## [What you have to do]
Go through the following data and transcribe exactly the stretch of lines from the one holding "at least one" to the one holding "Theorem write_all_complete (ks", both included.

[Data items]
========

(* ===== verification/FileDescriptor.v ===== *)
(** * System calls and file descriptors: [util/util.cc], [util/file_descriptor.hh/.cc]

    The kernel is outside the program: what a system call answers is an argument
    ([sysret], [read_reply]) of the operation that makes it.  All copies of a
    [FileDescriptor] share one [FDWrapper] ([duplicate] copies the pointer), so an
    operation acts on the wrapper; a client keeps one wrapper per descriptor and
    every handle to it sees the same flags and counters.  Reference counting (the
    wrapper closes itself when its last handle dies) is the C++ runtime's. *)
From stdpp Require Import pretty.
From S2P Require Import Prelude Buffer.

(** The answer to a system call: its return value and [errno]. *)
Record sysret := mkSys {
  ret : Z;
  errno : Z }.

(** The answer to [read(2)]: the bytes stored at the start of the buffer too. *)
Record read_reply := mkRead {
  read_ret : sysret;
  stored : bytes }.

Definition EINTR : Z := 4.
Definition EAGAIN : Z := 11.
Definition O_NONBLOCK : Z := 2048.

(** The parameter [return_value] is an [int]: wider results are truncated. *)
Definition SystemCall (attempt : string) (r : sysret) (errno_mask : Z) : outcome Z :=
  let return_value := i32 (ret r) in
  if (0 <=? return_value) || (errno r =? errno_mask) then Ok return_value
  else Throw (unix_error attempt (errno r)).

Module FDWrapper.

Record t := mk {
  _fd : Z;
  _eof : bool;
  _closed : bool;
  _read_count : Z;
  _write_count : Z }.

#[global] Instance eta_t : Eta t := fun w =>
  mk (_fd w) (_eof w) (_closed w) (_read_count w) (_write_count w).

#[global] Instance wrapper_eq_dec : EqDecision t.
Proof. solve_decision. Defined.

Definition make (fd : Z) : outcome t :=
  if fd <? 0 then Throw (runtime_error ("invalid fd number:" +:+ pretty fd))
  else Ok (mk fd false false 0 0).

Definition close (r : sysret) (w : t) : outcome t :=
  let! _ := SystemCall "close" r 0 in
  Ok (w <| _closed := true |> <| _eof := true |>).

(** The destructor closes the descriptor once, and swallows what that throws. *)
Definition destroy (r : sysret) (w : t) : t :=
  if _closed w then w
  else match close r w with Ok w' => w' | Throw _ => w end.

End FDWrapper.

Module FileDescriptor.
Import FDWrapper.

(** ** Operations *)

Definition make (fd : Z) : outcome t := FDWrapper.make fd.

Definition duplicate (w : t) : t := w.

Definition fd_num (w : t) : Z := _fd w.

Definition eof (w : t) : bool := _eof w.

Definition closed (w : t) : bool := _closed w.

Definition read_count (w : t) : Z := _read_count w.

Definition write_count (w : t) : Z := _write_count w.

Definition register_read (w : t) : t := w <| _read_count := u32 (_read_count w + 1) |>.

Definition register_write (w : t) : t := w <| _write_count := u32 (_write_count w + 1) |>.

Definition close (r : sysret) (w : t) : outcome t := FDWrapper.close r w.

Definition BUFFER_SIZE : Z := 1048576.

(** [read(str, limit)]: the kernel overwrites the beginning of the resized
    string. *)
Definition read_into (reply : read_reply) (str : bytes) (limit : Z) (w : t) : outcome (bytes * t) :=
  let size_to_read := Z.min BUFFER_SIZE limit in
  let str := resize size_to_read str in
  let str := resize size_to_read (stored reply ++ zdrop (zlen (stored reply)) str) in
  let! bytes_read := SystemCall "read" (read_ret reply) 0 in
  let w := if (0 <? limit) && (bytes_read =? 0) then w <| _eof := true |> else w in
  if size_to_read <? bytes_read then Throw (runtime_error "read() read more than requested")
  else Ok (resize bytes_read str, register_read w).

Definition read (reply : read_reply) (limit : Z) (w : t) : outcome (bytes * t) :=
  read_into reply [] limit w.

(** One round of the loop of [write]. *)
Definition write_once (r : sysret) (buffer : BufferViewList.t) (w : t) :
    outcome (Z * BufferViewList.t * t) :=
  let! bytes_written := SystemCall "writev" r 0 in
  if (bytes_written =? 0) && negb (BufferViewList.size buffer =? 0)
  then Throw (runtime_error "write returned 0 given non-empty input buffer")
  else if i64 (BufferViewList.size buffer) <? bytes_written
  then Throw (runtime_error "write wrote more than length of input buffer")
  else
    let w := register_write w in
    let! buffer := BufferViewList.remove_prefix (u64 bytes_written) buffer in
    Ok (bytes_written, buffer, w).

(** The [do ... while] loop, one answer of the kernel per round; [None] when the
    kernel has not answered yet.  What is left of the answers comes back. *)
Fixpoint write_loop (replies : list sysret) (buffer : BufferViewList.t) (write_all : bool)
    (total_bytes_written : Z) (w : t) : option (outcome (Z * t * list sysret)) :=
  match replies with
  | [] => None
  | r :: replies =>
      match write_once r buffer w with
      | Throw e => Some (Throw e)
      | Ok (bytes_written, buffer, w) =>
          let total_bytes_written := u64 (total_bytes_written + bytes_written) in
          if write_all && negb (BufferViewList.size buffer =? 0)
          then write_loop replies buffer write_all total_bytes_written w
          else Some (Ok (total_bytes_written, w, replies))
      end
  end.

Definition write (replies : list sysret) (buffer : BufferViewList.t) (write_all : bool) (w : t) :
    option (outcome (Z * t * list sysret)) :=
  write_loop replies buffer write_all 0 w.

(** The flags given to [F_SETFL], from the answers to [F_GETFL] and [F_SETFL]. *)
Definition set_blocking (getfl setfl : sysret) (blocking_state : bool) : outcome Z :=
  let! flags := SystemCall "fcntl" getfl 0 in
  let flags := if blocking_state then Z.lxor flags (Z.land flags O_NONBLOCK)
               else Z.lor flags O_NONBLOCK in
  let! _ := SystemCall "fcntl" setfl 0 in
  Ok flags.

(** ** Reading *)

Lemma system_call_ok attempt n e mask : 0 <= n < 2147483648 -> SystemCall attempt (mkSys n e) mask = Ok n.
Proof. intros. unfold SystemCall. cbn [ret]. rewrite i32_small by lia. by replace (0 <=? n) with true by lia. Qed.

(** What [read(2)] documents: it stores as many bytes as it returns. *)
Definition delivers (reply : read_reply) (data : bytes) : Prop :=
  stored reply = data /\ ret (read_ret reply) = zlen data.

Lemma read_delivers reply data limit w :
  delivers reply data -> zlen data <= Z.min BUFFER_SIZE limit ->
  read reply limit w =
    Ok (data, register_read (if (0 <? limit) && (zlen data =? 0) then w <| _eof := true |> else w)).
Proof.
  intros [Hs Hr] Hl. pose proof (zlen_nonneg data). unfold BUFFER_SIZE in *.
  unfold read, read_into, BUFFER_SIZE. destruct reply as [[n e] st]. cbn in Hs, Hr. subst st n. cbn [stored read_ret].
  rewrite system_call_ok by lia. cbn [obind]. replace (_ <? zlen data) with false by lia.
  by rewrite resize_stored by lia.
Qed.

(** A kernel that stores more than it was asked for is caught. *)
Lemma read_too_much reply limit w :
  Z.min BUFFER_SIZE limit < ret (read_ret reply) < 2147483648 -> 0 <= limit ->
  read reply limit w = Throw (runtime_error "read() read more than requested").
Proof.
  unfold BUFFER_SIZE. intros H Hl. unfold read, read_into, BUFFER_SIZE. destruct reply as [[n e] st]. cbn in *.
  rewrite system_call_ok by lia. cbn [obind]. by replace (_ <? n) with true by lia.
Qed.

(** ** Writing *)

Lemma write_once_ok n e buffer w :
  let size := zlen (concat buffer) in
  size < 2147483648 -> 0 <= n <= size -> (n = 0 -> size = 0) ->
  exists rest, write_once (mkSys n e) buffer w = Ok (n, rest, register_write w) /\
    concat rest = zdrop n (concat buffer).
Proof.
  intros size Hs Hn H0. unfold size in *. pose proof (zlen_nonneg (concat buffer)).
  unfold write_once. rewrite system_call_ok by lia. cbn [obind].
  rewrite BufferViewList.view_size by lia. rewrite i64_small by lia.
  replace (zlen (concat buffer) <? n) with false by lia.
  replace ((n =? 0) && negb (zlen (concat buffer) =? 0)) with false by lia.
  destruct (BufferViewList.view_remove_prefix buffer n) as (v & E & Hv); [done|].
  rewrite u64_small, E by lia. cbn [obind]. by exists v.
Qed.

Lemma write_loop_all ks es w total buffer rest :
  Forall (fun k => 1 <= k) ks -> length es = length ks -> ks <> [] ->
  foldr Z.add 0 ks = zlen (concat buffer) -> 0 <= total -> total + zlen (concat buffer) < 2147483648 ->
  write_loop (zip_with mkSys ks es ++ rest) buffer true total w =
    Some (Ok (total + zlen (concat buffer), Nat.iter (length ks) register_write w, rest)).
Proof.
  intros Hk. revert es w total buffer. induction Hk as [|k ks Hk Hks IH]; [done|].
  intros [|e es] w total buffer Hlen _ Hsum H0 Hb; [done|]. cbn [zip_with app write_loop foldr] in *.
  assert (0 <= foldr Z.add 0 ks) as Hpos by (clear -Hks; induction Hks; simpl; lia).
  destruct (write_once_ok k e buffer w) as (v & -> & Hv); [lia..|]. cbn [andb].
  assert (zlen (concat v) = foldr Z.add 0 ks) as Hv' by (rewrite Hv, zlen_zdrop; lia).
  rewrite BufferViewList.view_size, u64_small by lia.
  destruct ks as [|k' ks]; cbn [foldr] in *.
  - replace (zlen (concat v) =? 0) with true by lia. destruct es; [|done]. simpl. repeat f_equal. lia.
  - inversion Hks; subst. assert (0 <= foldr Z.add 0 ks) by (clear -H3; induction H3; simpl; lia).
    replace (zlen (concat v) =? 0) with false by lia. cbn [negb].
    rewrite IH; [|simpl in *; lia|done|cbn [foldr]; lia|lia|lia].
    change (length (k :: k' :: ks)) with (S (length (k' :: ks))). rewrite (Nat.iter_succ_r (length (k' :: ks))).
    by replace (total + k + zlen (concat v)) with (total + zlen (concat buffer)) by lia.
Qed.

(** The buffer may be empty: one call that takes nothing then suffices. *)
Definition accepts_all (ks : list Z) (buffer : BufferViewList.t) : Prop :=
  ks <> [] /\ foldr Z.add 0 ks = zlen (concat buffer) /\ (Forall (fun k => 1 <= k) ks \/ ks = [0]).

Lemma iter_register n w :
  Nat.iter n register_write w = w <| _write_count := if (n =? 0)%nat then _write_count w else u32 (_write_count w + Z.of_nat n) |>.
Proof.
  induction n as [|n IH]; [by destruct w|]. rewrite Nat.iter_succ, IH. unfold register_write. destruct w. simpl.
  f_equal. destruct n; simpl; [done|]. word.
Qed.

(** ** Properties *)

(** C20: writing everything.  However the kernel cuts the data into pieces (it accepts
    at least one byte of a non-empty rest per call), [write] with [write_all]
    ends, after exactly as many calls as there are pieces, and reports that the
    whole discontiguous string was written; the counter of writes has advanced by
    the number of calls. *)
Theorem write_all_complete (ks es : list Z) (buffer : BufferViewList.t) (rest : list sysret) (w : t) :
  zlen (concat buffer) < 2147483648 -> accepts_all ks buffer -> length es = length ks ->
  write (zip_with mkSys ks es ++ rest) buffer true w =
    Some (Ok (zlen (concat buffer), w <| _write_count := u32 (_write_count w + zlen ks) |>, rest)).
Proof.
  intros Hs (Hne & Hsum & Hk) Hlen. unfold write.
  assert (Nat.iter (length ks) register_write w = w <| _write_count := u32 (_write_count w + zlen ks) |>) as E
    by (rewrite iter_register; by destruct ks).
  destruct Hk as [Hk| ->].
  - rewrite write_loop_all, E by (done || lia). by rewrite Z.add_0_l.
  - destruct es as [|e []]; try done. cbn in Hsum. cbn [zip_with app write_loop].
    destruct (write_once_ok 0 e buffer w) as (v & -> & Hv); [lia..|].
    rewrite BufferViewList.view_size by (rewrite Hv, zlen_zdrop; lia).
    replace (zlen (concat v) =? 0) with true by (rewrite Hv, zlen_zdrop; lia).
    rewrite <- Hsum. by rewrite <- E.
Qed.

Lemma write_all_complete_witness :
  write [mkSys 2 0; mkSys 5 0; mkSys 1 0; mkSys 9 9] [str "abc"; []; str "defgh"] true (mk 3 false false 7 4294967294) =
    Some (Ok (8, mk 3 false false 7 1, [mkSys 9 9])).
Proof.
  apply (write_all_complete [2; 5; 1] [0; 0; 0] [str "abc"; []; str "defgh"] [mkSys 9 9]);
    [reflexivity| |reflexivity].
  split_and!; [done|reflexivity|left; repeat constructor; lia].
Defined.

(** Switching between blocking and non-blocking changes the one flag and no
    other. *)
Theorem set_blocking_flag (flags e : Z) (r : sysret) (blocking_state : bool) :
  0 <= flags < 2147483648 -> 0 <= i32 (ret r) ->
  exists flags', set_blocking (mkSys flags e) r blocking_state = Ok flags' /\
    forall i, 0 <= i -> Z.testbit flags' i = if i =? 11 then negb blocking_state else Z.testbit flags i.
Proof.
  intros Hf Hr. unfold set_blocking. rewrite system_call_ok by lia. cbn [obind].
  unfold SystemCall. replace (0 <=? i32 (ret r)) with true by lia. cbn [orb obind].
  eexists. split; [done|]. intros i Hi.
  assert (Z.testbit O_NONBLOCK i = (i =? 11)) as Hbit.
  { change O_NONBLOCK with (2 ^ 11). rewrite Z.pow2_bits_eqb by lia. apply Z.eqb_sym. }
  destruct blocking_state.
  - rewrite Z.lxor_spec, Z.land_spec, Hbit. by destruct (i =? 11), (Z.testbit flags i).
  - rewrite Z.lor_spec, Hbit. by destruct (i =? 11), (Z.testbit flags i).
Qed.

Lemma set_blocking_flag_witness :
  exists flags', set_blocking (mkSys 2050 0) (mkSys 0 0) true = Ok flags' /\
    forall i, 0 <= i -> Z.testbit flags' i = if i =? 11 then negb true else Z.testbit 2050 i.
Proof. apply set_blocking_flag; [lia|vm_compute; congruence]. Defined.

End FileDescriptor.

========

## [Task solution]
    at least one byte of a non-empty rest per call), [write] with [write_all]
    ends, after exactly as many calls as there are pieces, and reports that the
    whole discontiguous string was written; the counter of writes has advanced by
    the number of calls. *)
Theorem write_all_complete (ks es : list Z) (buffer : BufferViewList.t) (rest : list sysret) (w : t) :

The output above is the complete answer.